A paint update is promised for the morrow...!

Pete.
 

Osgood

Western Thunderer
Wow - I must remember to pack a magnifying glass for Telford so I can enjoy the results of your work on that sign!
 

Tom Insole

Western Thunderer
Some mighty fine work as usual! I am rather interested in the method of getting said tracing of clock face onto the freshly painted face for a project of my own so may have to bring over mine to discus the best strategy.
Keep up the good work :)
 

adrian

Flying Squad
I am rather interested in the method of getting said tracing of clock face onto the freshly painted face for a project of my own so may have to bring over mine to discus the best strategy.
Pounce away.


allegedly a few sticks of chalk in an old sock and crush them is a good solution for a cheap pounce pad.
 

Peter Insole

Western Thunderer
Tom, Adrian is spot on! I shall indeed be using the ancient art of "pouncing", or at least my own version of it...!

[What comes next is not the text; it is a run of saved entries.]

(* ===== verification/Kbd.v ===== *)
(** * Keyboard services: src/kbd.c

    The key buffer of the BIOS data area, the INT 16h handlers, and the
    translation of scan codes ([__process_key]).  Talking to the keyboard device
    ([kbd_command], which picks the USB or the PS/2 driver) is a parameter. *)
From S2P Require Import Prelude Machine.
Local Open Scope seabios_scope.

Definition KF0_RSHIFT := 0x1.
Definition KF0_LSHIFT := 0x2.
Definition KF0_CTRLACTIVE := 0x4.
Definition KF0_ALTACTIVE := 0x8.
Definition KF0_SCROLLACTIVE := 0x10.
Definition KF0_NUMACTIVE := 0x20.
Definition KF0_CAPSACTIVE := 0x40.
Definition KF0_LCTRL := 0x100.
Definition KF0_LALT := 0x200.
Definition KF0_SCROLL := 0x1000.
Definition KF0_NUM := 0x2000.
Definition KF0_CAPS := 0x4000.
Definition KF1_LAST_E1 := 0x1.
Definition KF1_LAST_E0 := 0x2.
Definition KF1_RCTRL := 0x4.
Definition KF1_RALT := 0x8.
Definition KF1_101KBD := 0x10.
Definition ATKBD_CMD_SETLEDS := 0x10ed.
Definition ATKBD_CMD_GETID := 0x02f2.

(** ** The key buffer *)

Definition kbd_init (m : memory) : memory :=
  let x := BDA.kbd_buf in
  let m := write8 BDA.kbd_flag1 KF1_101KBD m in
  let m := write16 BDA.kbd_buf_head x m in
  let m := write16 BDA.kbd_buf_tail x m in
  let m := write16 BDA.kbd_buf_start_offset x m in
  write16 BDA.kbd_buf_end_offset (x + BDA.kbd_buf_size) m.
(* ===== verification/Romfile.v ===== *)
(** * Configuration files: src/romfile.c, and those QEMU offers (fw/paravirt.c)

    The files are a chain, newest first.  A pointer to a file is the part of the
    chain that starts with it, so NULL is the empty chain.  A name is the bytes
    before its terminator. *)
From S2P Require Import Prelude E820 Hlist Machine StringOps Bytes Malloc Pci FwCfg.
Local Open Scope seabios_scope.

(** ** Data *)

(** The function behind [copy], with the rest of its container. *)
Inductive copy_fn :=
| ConstFile (data : Z)                          (* const_read_file *)
| QemuFile (select skip : Z).                   (* qemu_cfg_read_file *)

Record romfile_s := Romfile { name : list Z; size : Z; copy : copy_fn }.
Abbreviation chain := (list romfile_s).

Definition sizeof_romfile_s := 140.
Definition sizeof_const_romfile_s := 144.
Definition sizeof_qemu_romfile_s := 148.

(** [memcmp] of two names up to [n] bytes is 0; the bytes after a name are 0. *)
Definition same_bytes (n : nat) (l1 l2 : list Z) : bool :=
  forallb (fun i => nth i l1 0 =? nth i l2 0) (seq 0 n).

(** The C string at an address, of at most [n] bytes. *)
Fixpoint cstr (n : nat) (a : Z) (m : memory) : list Z :=
  match n with
  | O => []
  | S n' => if read8 m a =? 0 then [] else read8 m a :: cstr n' (a + 1) m
  end.

Section Romfile.
Context {S : Type} `{Hlist S} `{Layout}.
Context {W : Type} `{Env W} `{Ports W} `{DmaPort W}.

Record rstate := RState {
  rs_ms : mstate (S := S);       (* the allocator and the memory *)
  rs_dev : W;
  RomfileRoot : chain;
  romfile_pointer_list : list Z  (* addresses of struct romfile_wr_pointer_entry *) }.

Abbreviation R A := (ST rstate A).

Definition rs_mem (s : rstate) : memory := ms_mem (rs_ms s).
Definition get_mem : R memory := fun s => Some (rs_mem s, s).
Definition upd_ms (f : mstate (S := S) -> mstate (S := S)) : R unit :=
  fun s => Some (tt, RState (f (rs_ms s)) (rs_dev s) (RomfileRoot s) (romfile_pointer_list s)).
Definition change_mem (f : memory -> memory) : R unit := upd_ms (with_mem f).
Definition alloc (f : mstate (S := S) -> Z * mstate (S := S)) : R Z :=
  fun s => let '(r, ms) := f (rs_ms s) in Some (r, RState ms (rs_dev s) (RomfileRoot s) (romfile_pointer_list s)).
(** An access to the device. *)
Definition with_device {A} (c : M W A) : R A :=
  fun s =>
    match c (Machine (rs_mem s) (rs_dev s)) with
    | Some (x, s') =>
      Some (x, RState (with_mem (fun _ => mc_mem s') (rs_ms s)) (mc_world s') (RomfileRoot s) (romfile_pointer_list s))
    | None => None
    end.
Definition get_root : R chain := fun s => Some (RomfileRoot s, s).

Context (preempted : bool).            (* see [malloc_palloc] *)
Context (qemu_cfg_dma_enabled : bool) (access : Z) (fuel : nat).       (* see [FwCfg] *)

(** ** The chain *)

Definition romfile_add (file : romfile_s) : R unit :=
  fun s => Some (tt, RState (rs_ms s) (rs_dev s) (file :: RomfileRoot s) (romfile_pointer_list s)).

Fixpoint findprefix_loop (prefix : list Z) (prefixlen : nat) (cur : chain) : chain :=
  match cur with
  | [] => []
  | file :: next => if same_bytes prefixlen prefix (name file) then cur else findprefix_loop prefix prefixlen next
  end.
Definition __romfile_findprefix (prefix : list Z) (prefixlen : nat) (prev root : chain) : chain :=
  findprefix_loop prefix prefixlen (match prev with [] => root | _ :: next => next end).

Definition romfile_findprefix (prefix : list Z) (prev root : chain) : chain :=
  __romfile_findprefix prefix (length prefix) prev root.
Definition romfile_find (nm : list Z) (root : chain) : option romfile_s :=
  head (__romfile_findprefix nm (length nm + 1) [] root).

(** ** Copying *)

Definition const_read_file (fsize data dst maxlen : Z) : R Z :=
  if maxlen <? fsize then ret (-1)
  else do change_mem (memcpy dst data (if fsize <? maxlen then fsize else maxlen)) ;; ret (s32 fsize).

(** [file->copy (file, dst, maxlen)] *)
Definition file_copy (file : romfile_s) (dst maxlen : Z) : R Z :=
  match copy file with
  | ConstFile data => const_read_file (size file) data dst maxlen
  | QemuFile select skip => with_device (qemu_cfg_read_file qemu_cfg_dma_enabled access fuel (size file) select skip dst maxlen)
  end.

(** The result and [*psize]; 0 is NULL. *)
Definition romfile_loadfile (nm : list Z) : R (Z * Z) :=
  root <- get_root ;;
  match romfile_find nm root with
  | None => ret (0, 0)
  | Some file =>
    let filesize := s32 (size file) in
    if filesize =? 0 then ret (0, 0)
    else
      data <- alloc (malloc_tmphigh preempted (u32 (filesize + 1))) ;;
      if data =? 0 then ret (0, 0)
      else
        r <- file_copy file data (u32 filesize) ;;
        if r <? 0 then do upd_ms (free data) ;; ret (0, 0)
        else do change_mem (write8 (data + filesize) 0) ;; ret (data, filesize)
  end.

(** [stack] is the address of the local variable. *)
Definition romfile_loadint (stack : Z) (nm : list Z) (defval : Z) : R Z :=
  root <- get_root ;;
  match romfile_find nm root with
  | None => ret defval
  | Some file =>
    let filesize := s32 (size file) in
    if (filesize =? 0) || (8 <? u32 filesize) || truthy (Z.land filesize (filesize - 1)) then ret defval
    else
      do change_mem (write_le 8 stack 0) ;;
      r <- file_copy file stack 8 ;;
      if r <? 0 then ret defval
      else m <- get_mem ;; ret (read_le 8 stack m)
  end.

(** ** Adding files *)

(** The struct itself is kept in the chain, not in memory. *)
Definition const_romfile_add (nm : list Z) (data fsize : Z) : R unit :=
  cfile <- alloc (malloc_tmp preempted sizeof_const_romfile_s) ;;
  if cfile =? 0 then ret tt
  else romfile_add (Romfile (take 127 nm) (u32 fsize) (ConstFile data)).

Definition const_romfile_add_int (nm : list Z) (value : Z) : R unit :=
  data <- alloc (malloc_tmp preempted 4) ;;
  if data =? 0 then ret tt
  else do change_mem (write32 data value) ;; const_romfile_add nm data 4.

Definition qemu_romfile_add (nm : list Z) (select skip fsize : Z) : R unit :=
  qfile <- alloc (malloc_tmp preempted sizeof_qemu_romfile_s) ;;
  if qfile =? 0 then ret tt
  else romfile_add (Romfile (take 127 nm) (u32 fsize) (QemuFile (s32 select) (s32 skip))).

Definition qemu_get_romfile_key (file : romfile_s) : Z :=
  match copy file with QemuFile select _ => u16 select | _ => 0 end.

Definition qemu_cfg_write_file (src : Z) (file : romfile_s) (offset len : Z) : R Z :=
  if size file <? u32 (offset + len) then ret (-1)
  else
    match copy file with
    | QemuFile _ _ =>
      if negb qemu_cfg_dma_enabled then ret (-1)
      else with_device (qemu_cfg_write_file_simple qemu_cfg_dma_enabled access fuel src (qemu_get_romfile_key file) offset len)
    | _ => ret (-1)
    end.
End Romfile.
(* ===== verification/BootOrder.v ===== *)
(** * The boot order and disk geometry files: src/boot.c

    QEMU gives both as text files, one device to a line.  The code cuts a file
    into strings in place: it ends lines with NULs and keeps pointers to them. *)
From Stdlib Require Import Ascii String.
From S2P Require Import Prelude E820 Hlist Machine StringOps Bytes Malloc MallocCorrect Pci FwCfg Romfile Output OutputCorrect BootPath.
Local Open Scope seabios_scope.

Definition NEWLINE := 10.

(** struct BootDeviceLCHS; the name is an address. *)
Record BootDeviceLCHS := Lchs { lname : Z; lcyls : Z; lheads : Z; lsecs : Z }.

(** [parse_u32]: the pointer after the number and the number.  NULL is 0. *)
Fixpoint parse_digits (fuel : nat) (cur m : Z) (mem : memory) : option (Z * Z) :=
  let c := s8 (read8 mem cur) in
  if (chr "0" <=? c) && (c <=? chr "9") then
    match fuel with
    | O => None
    | Datatypes.S f => parse_digits f (cur + 1) (u32 (10 * m + (c - chr "0"))) mem
    end
  else Some (cur, m).
Definition parse_u32 (fuel : nat) (cur : Z) (mem : memory) : option (Z * Z) :=
  if cur =? 0 then Some (cur, 0)
  else
    '(cur, m) ← parse_digits fuel cur 0 mem;
    Some (if read8 mem cur =? 0 then cur else cur + 1, m).
(* ===== verification/Block.v ===== *)
(** * Drives: src/block.c

    The drive tables, the geometry translation, the parameter tables a boot
    loader reads and the dispatch of requests to the drivers.  The drivers, the
    mode switch of stacks.c and [malloc_low] are parameters.  The drive
    structures and tables are state of their own, because the code only reaches
    them through their names; variables in the low segment ([VARLOW]) and all
    that a caller sees are in memory. *)
From S2P Require Import Prelude Machine StringOps Timer Pci.
Local Open Scope seabios_scope.

Definition CMOS_BIOS_DISKTRANSFLAG := 0x39.
Definition BUILD_MAX_EXTDRIVE := 16.
Definition CDROM_SECTOR_SIZE := 2048.
Definition DISK_RET_SUCCESS := 0x00.
Definition DISK_RET_EPARAM := 0x01.
Definition DISK_RET_ECHANGED := 0x06.
Definition DISK_RET_EBOUNDARY := 0x09.
Definition DISK_RET_ENOTLOCKED := 0xb0.
Definition DISK_RET_ELOCKED := 0xb1.
Definition DISK_RET_ENOTREMOVABLE := 0xb2.
Definition DISK_RET_ETOOMANYLOCKS := 0xb4.
Definition CMD_RESET := 0x00.
Definition CMD_READ := 0x02.
Definition CMD_WRITE := 0x03.
Definition CMD_VERIFY := 0x04.
Definition CMD_FORMAT := 0x05.
Definition CMD_SEEK := 0x07.
Definition CMD_ISREADY := 0x10.
Definition DTYPE_FLOPPY := 0x10.
Definition DTYPE_ATA := 0x20.
Definition DTYPE_ATA_ATAPI := 0x21.
Definition DTYPE_RAMDISK := 0x30.
Definition DTYPE_CDEMU := 0x40.
Definition DTYPE_AHCI := 0x50.
Definition DTYPE_AHCI_ATAPI := 0x51.
Definition DTYPE_VIRTIO_SCSI := 0x60.
Definition DTYPE_VIRTIO_BLK := 0x61.
Definition DTYPE_USB := 0x70.
Definition DTYPE_USB_32 := 0x71.
Definition DTYPE_UAS := 0x72.
Definition DTYPE_UAS_32 := 0x73.
Definition DTYPE_LSI_SCSI := 0x80.
Definition DTYPE_ESP_SCSI := 0x81.
Definition DTYPE_MEGASAS := 0x82.
Definition DTYPE_PVSCSI := 0x83.
Definition DTYPE_MPT_SCSI := 0x84.
Definition DTYPE_SDCARD := 0x90.
Definition DTYPE_NVME := 0x91.
Definition TRANSLATION_NONE := 0.
Definition TRANSLATION_LBA := 1.
Definition TRANSLATION_LARGE := 2.
Definition TRANSLATION_RECHS := 3.
Definition TRANSLATION_HOST := 4.
Definition ATA_CB_DC := 2.
Definition ATA_CB_DH_DEV0 := 0xa0.
Definition ATA_CB_DH_DEV1 := 0xb0.
Definition ATA_CB_DH_LBA := 0x40.
Definition EDD_ISA := 0x01.
Definition EDD_PCI := 0x02.
Definition EDD_BUS_MASK := 0x0f.
Definition EDD_ATA := 0x10.
Definition EDD_SCSI := 0x20.
Definition EDD_IFACE_MASK := 0xf0.

(** ** Data *)

Record chs_s := Chs { head : Z; cylinder : Z; sector : Z }.

Record drive_s := Drive {
  type : Z; floppy_type : Z; lchs : chs_s; sectors : Z; cntl_id : Z;
  translation : Z; blksize : Z; pchs : chs_s; removable : Z }.

Definition set_lchs (c : chs_s) (d : drive_s) : drive_s :=
  Drive (type d) (floppy_type d) c (sectors d) (cntl_id d) (translation d) (blksize d) (pchs d) (removable d).
Definition set_translation (t : Z) (d : drive_s) : drive_s :=
  Drive (type d) (floppy_type d) (lchs d) (sectors d) (cntl_id d) t (blksize d) (pchs d) (removable d).

Record disk_op_s := Op { buf_fl : Z; drive_fl : Z; command : Z; count : Z; lba : Z }.
Definition set_count (n : Z) (op : disk_op_s) : disk_op_s :=
  Op (buf_fl op) (drive_fl op) (command op) n (lba op).

(** What the ATA driver keeps next to a drive: the fields of its channel. *)
Record ata_info := AtaInfo {
  slave : Z; iobase1 : Z; iobase2 : Z; irq : Z; pci_bdf : Z; chanid : Z }.

Inductive exttype := EXTTYPE_FLOPPY | EXTTYPE_HD | EXTTYPE_CD.
#[export] Instance exttype_eq_dec : EqDecision exttype.
Proof. solve_decision. Defined.

(** [IDMap] and the other globals; drives are known by their addresses.  The
    count of hard drives is in the BDA. *)
Record globals := Globals {
  drives : gmap Z drive_s;
  IDMap : exttype -> list Z;
  FloppyCount : Z; CDCount : Z;
  bounce_buf_fl : Z;
  cdemu_drive_gf : Z }.

Definition drive_zero : drive_s := Drive 0 0 (Chs 0 0 0) 0 0 0 0 (Chs 0 0 0) 0.
Definition drive_at (g : globals) (p : Z) : drive_s := default drive_zero (drives g !! p).
Definition set_drive (p : Z) (d : drive_s) (g : globals) : globals :=
  Globals (<[p := d]> (drives g)) (IDMap g) (FloppyCount g) (CDCount g) (bounce_buf_fl g) (cdemu_drive_gf g).
Definition set_IDMap (t : exttype) (l : list Z) (g : globals) : globals :=
  Globals (drives g) (fun t' => if decide (t' = t) then l else IDMap g t')
    (FloppyCount g) (CDCount g) (bounce_buf_fl g) (cdemu_drive_gf g).
Definition set_FloppyCount (n : Z) (g : globals) : globals :=
  Globals (drives g) (IDMap g) (u8 n) (CDCount g) (bounce_buf_fl g) (cdemu_drive_gf g).
Definition set_CDCount (n : Z) (g : globals) : globals :=
  Globals (drives g) (IDMap g) (FloppyCount g) (u8 n) (bounce_buf_fl g) (cdemu_drive_gf g).
Definition set_bounce_buf (p : Z) (g : globals) : globals :=
  Globals (drives g) (IDMap g) (FloppyCount g) (CDCount g) p (cdemu_drive_gf g).
Lemma lock_count_repeat n : forall c, 0 <= c -> c + Z.of_nat n <= 255 ->
  lock_count (repeat 0 n) c = c + Z.of_nat n /\ lock_count (repeat 1 n) (c + Z.of_nat n) = c.
Proof.
  induction n as [|n IH]; intros c H0 Hc; [simpl; unfold lock_count; simpl; lia|].
  unfold lock_count, lock_step in *. simpl repeat. cbn [foldl]. simpl.
  rewrite (proj2 (Z.eqb_neq c 255)), (proj2 (Z.eqb_neq (c + Z.of_nat (S n)) 0)) by lia. simpl.
  destruct (IH (c + 1)) as [H1 _]; [lia|lia|]. destruct (IH c) as [_ H2]; [lia|lia|].
  rewrite H1. replace (c + Z.of_nat (S n) - 1) with (c + Z.of_nat n) by lia. rewrite H2. lia.
Qed.

(** C31: locks are counted.  Any sequence of lock, unlock and status calls for a
    drive ends; its counter is then the one the sequence makes by [lock_step], and
    each call answers as [lock_step] says: a lock adds one and an unlock takes one
    off, with status 0, AL telling whether the drive is locked and the carry flag
    clear, except that the 256th lock (status B4h) and the unlock of a free drive
    (status B0h) change nothing and set the carry flag; nothing but the counter and
    the status byte changes.  Eject is refused with status B1h, without asking INT
    15h, while the counter is not 0; as many unlocks as locks make it what it was. *)
Theorem cd_locks_correct als regs drive (s : machine (block_world W)) :
  EXTSTART_CD <= r_dl regs -> Forall (fun al => 0 <= al <= 2) als ->
  lock_of SEG_LOW CDRom_locks regs <> BDA.disk_last_status ->
  let a := lock_of SEG_LOW CDRom_locks regs in
  let c := read8 (mc_mem s) a in
  0 <= c < 256 ->
  (exists rs s', lock_calls als regs drive s = Some (rs, s') /\
     map lock_answer rs = lock_answers als c /\
     read8 (mc_mem s') a = lock_count als c /\ mc_world s' = mc_world s /\
     (forall b, b <> a -> b <> BDA.disk_last_status -> read8 (mc_mem s') b = read8 (mc_mem s) b) /\
     (lock_count als c <> 0 ->
        disk_1346 SEG_LOW CDRom_locks regs drive s' =
        Some (status_regs DISK_RET_ELOCKED regs,
              Machine (status_stored regs DISK_RET_ELOCKED (mc_mem s')) (mc_world s)))) /\
  (forall n, c + Z.of_nat n <= 255 -> lock_count (app (repeat 0 n) (repeat 1 n)) c = c).
Proof.
  intros Hdl Hals Hne a c Hc. split; cycle 1.
  { intros n Hn. destruct (lock_count_repeat n c) as [H1 H2]; [lia|done|].
    unfold lock_count in *. by rewrite foldl_app, H1. }
  subst c. revert s Hc. induction Hals as [|al als Hal Hals IH]; intros s Hc; cbn [lock_calls lock_answers].
  - exists [], s. unfold lock_count. simpl. split_and!; try done.
    intros Hnz. unfold disk_1346. rewrite (proj2 (Z.ltb_ge _ _) Hdl). unfold get8, bind. fold a.
    rewrite (proj2 (Z.eqb_neq _ _) Hnz). simpl. by rewrite disk_ret_eq.
  - assert (Hset : r_al (set_al al regs) = al)
      by (unfold r_al; simpl; rewrite low8_with_low8; apply u8_small; lia).
    pose proof (disk_1345_step (set_al al regs) drive s Hdl ltac:(lia) Hne Hc) as Hstep.
    rewrite Hset in Hstep. change (lock_of SEG_LOW CDRom_locks (set_al al regs)) with a in Hstep. cbv zeta in Hstep.
    pose proof (lock_step_range al (read8 (mc_mem s) a) Hc) as Hrg.
    destruct (lock_step al (read8 (mc_mem s) a)) as [[c' st] v] eqn:Hls. simpl in Hrg.
    destruct Hstep as (r' & s1 & Hone & Hrd & Hal' & Hah' & Hcf' & _ & Hw & Hfr). rewrite <- Hrd in Hrg.
    destruct (IH s1 Hrg) as (rs & s' & Hrun & Hans & Hcnt & Hw' & Hfr' & Hej). exists (r' :: rs), s'.
    unfold lock_count in *. cbn [foldl]. rewrite Hls. cbn [fst]. rewrite Hrd in Hcnt, Hej, Hans. rewrite Hw in Hw', Hej.
    split_and!; try done.
    + rewrite (bind_some _ _ _ _ _ Hone). by rewrite (bind_some _ _ _ _ _ Hrun).
    + cbn [map]. rewrite Hans. unfold lock_answer. by rewrite Hah', Hal', Hcf'.
    + intros b Hb1 Hb2. rewrite Hfr' by done. by apply Hfr.
Qed.
End Locks.

(** ** Examples *)

Module Demo.
(** One ATA disk of 2048000 sectors at address 0x1000, without a supplied
    logical geometry; devices that answer 0. *)
Definition disk0 : drive_s := Drive DTYPE_ATA 0 (Chs 0x8000 0 0) 2048000 0 0 512 (Chs 16 2031 63) 0.
Definition globals0 : globals :=
  Globals {[0x1000 := disk0]} (fun t => if decide (t = EXTTYPE_HD) then 0x1000 :: repeat 0 15 else repeat 0 16)
    0 0 0 0.
#[export] Instance env : Env unit := {
  dev_inb port w := (0, w);
  dev_outb value port w := w;
  env_yield s := s;
  env_yield_toirq s := s;
  env_int nr r s := (r, s) }.
Definition start : machine (block_world unit) := Machine ∅ (BlockWorld globals0 tt).

(** A driver that does every request. *)
Definition run (f : driver) (op : disk_op_s) : M (block_world unit) (Z * disk_op_s) := ret (0, op).
Definition call32 (A : Type) (c : M (block_world unit) A) (err : A) : M (block_world unit) A := c.

(** AH=02h: two sectors from cylinder 3, head 1, sector 5. *)
Definition disk1 : drive_s := set_lchs (Chs 64 507 63) disk0.
Definition start1 : machine (block_world unit) :=
  Machine ∅ (BlockWorld (set_drive 0x1000 disk1 globals0) tt).
Definition read_regs : bregs := Bregs 0 0x2000 0 0 0 0 0x0180 0x0305 0x0202 (Segoff 0 0) 0.
Definition cd_regs : bregs := set_dl 0xe1 bregs_zero.
End Demo.

#[local] Existing Instance Demo.env.

Lemma chs_lba_bijective_witness :
  let geo := Chs 64 507 63 in
  chs_lba geo (Chs 1 3 5) = 12163 /\ lba_chs geo 12163 = Chs 1 3 5 /\ chs_valid geo (lba_chs geo 12163).
Proof.
  intros geo. destruct (chs_lba_bijective geo) as [H1 H2]; [simpl; lia|simpl; lia|vm_compute; discriminate|].
  destruct (H1 (Chs 1 3 5)) as (Ha & _ & Hb); [unfold chs_valid; simpl; lia|].
  split; [rewrite Ha; vm_compute; reflexivity|]. split; [rewrite <- Hb; vm_compute; reflexivity|].
  apply H2. unfold capacity. simpl. lia.
Defined.

Lemma basic_access_correct_witness :
  exists regs', access true false true 0 0 Demo.run Demo.call32 Demo.read_regs 0x1000 CMD_READ Demo.start1 =
    Some (regs', Machine (status_stored Demo.read_regs 0 ∅) (mc_world Demo.start1)) /\
  r_al regs' = 2 /\ cf_set regs' = false.
Proof.
  destruct (basic_access_correct true false true 0 0 Demo.run Demo.call32 Demo.read_regs 0x1000 CMD_READ
              (Chs 64 507 63) Demo.start1 eq_refl ltac:(vm_compute; discriminate)) as [_ Hok].
  destruct Hok as [_ Hrun].
  { split; [vm_compute; split; discriminate|].
    unfold chs_valid; split_and!; vm_compute; reflexivity || discriminate. }
  destruct (Hrun 0 _ _ eq_refl) as (regs' & Hr & Hal & _ & Hcf).
  exists regs'. split; [exact Hr|]. rewrite Hal, Hcf. split; vm_compute; reflexivity.
Defined.

Lemma disk_1308_reports_last_witness :
  exists regs' s', disk_1308 false 0 0 0xfefc7 Demo.read_regs 0x1000 Demo.start1 = Some (regs', s') /\
    chs_of_regs regs' = Chs 63 505 63.
Proof.
  destruct (disk_1308_reports_last false 0 0 0xfefc7 Demo.read_regs 0x1000 (Chs 64 507 63) Demo.start1
              eq_refl) as (regs' & s' & Hr & Hc & _);
    [vm_compute; reflexivity|vm_compute; split; discriminate|vm_compute; split; discriminate|
     vm_compute; split; discriminate|].
  exists regs', s'. split; [exact Hr|exact Hc].
Defined.

Lemma setup_translation_correct_witness :
  exists s' t, setup_translation false 0x1000 Demo.start = Some (tt, s') /\
    capacity (lchs (drive_at (bw_globals (mc_world s')) 0x1000)) <= 2048000 /\ t = TRANSLATION_LARGE /\
    translation (drive_at (bw_globals (mc_world s')) 0x1000) = t.
Proof.
  destruct (setup_translation_correct false 0x1000 Demo.start) as (s' & t & Hs & _ & _ & _ & Ht & _ & Hl).
  - unfold drive_ok. split_and!; vm_compute; reflexivity || discriminate.
  - vm_compute. discriminate.
  - discriminate.
  - exists s', t. split; [exact Hs|]. split; [apply Hl|]. split; [|exact Ht].
    rewrite <- Ht. injection Hs as <-. vm_compute. reflexivity.
Defined.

The chalk sticks keep falling out of the holes in my socks though!

I don't have one of those fancy little whirly cutting wheels handy, but apart from the round minute ring and numeral serifs all other markings on this dial are in straight lines: I only need to prick out the terminal points, and then (hopefully aiming for the right ones!) carefully join the dots.

That first bit is easy. The heart in mouth part (that I am now desperately trying to find any excuse to put off) is applying very black ink to a lovely pristine, creamy white clock face that has taken bloomin' hours of work getting it like that!!!

I think I can hear that kettle just coming to the boil...?

...perfect timing for another cuppa I'd say...!!

Pete.
 

allegheny1600

Western Thunderer
Hi Pete,
I am in awe of your work, the coal office is lovely but the clock face, Mmmm! I'm eagerly awaiting the results but, . . . don't rush!
Cheers,
John.
 

Peter Insole

Western Thunderer
Work on the coal office was temporarily delayed by a slightly awkward problem: I had forgotten to bring home two of my vital brick mix colours from Love Lane! OK., I could do with some more tins anyway, but I've only one local supplier remaining now - and he carried neither in stock!

Before all that I had prepped the walls with "mortar" and applied the slate mix.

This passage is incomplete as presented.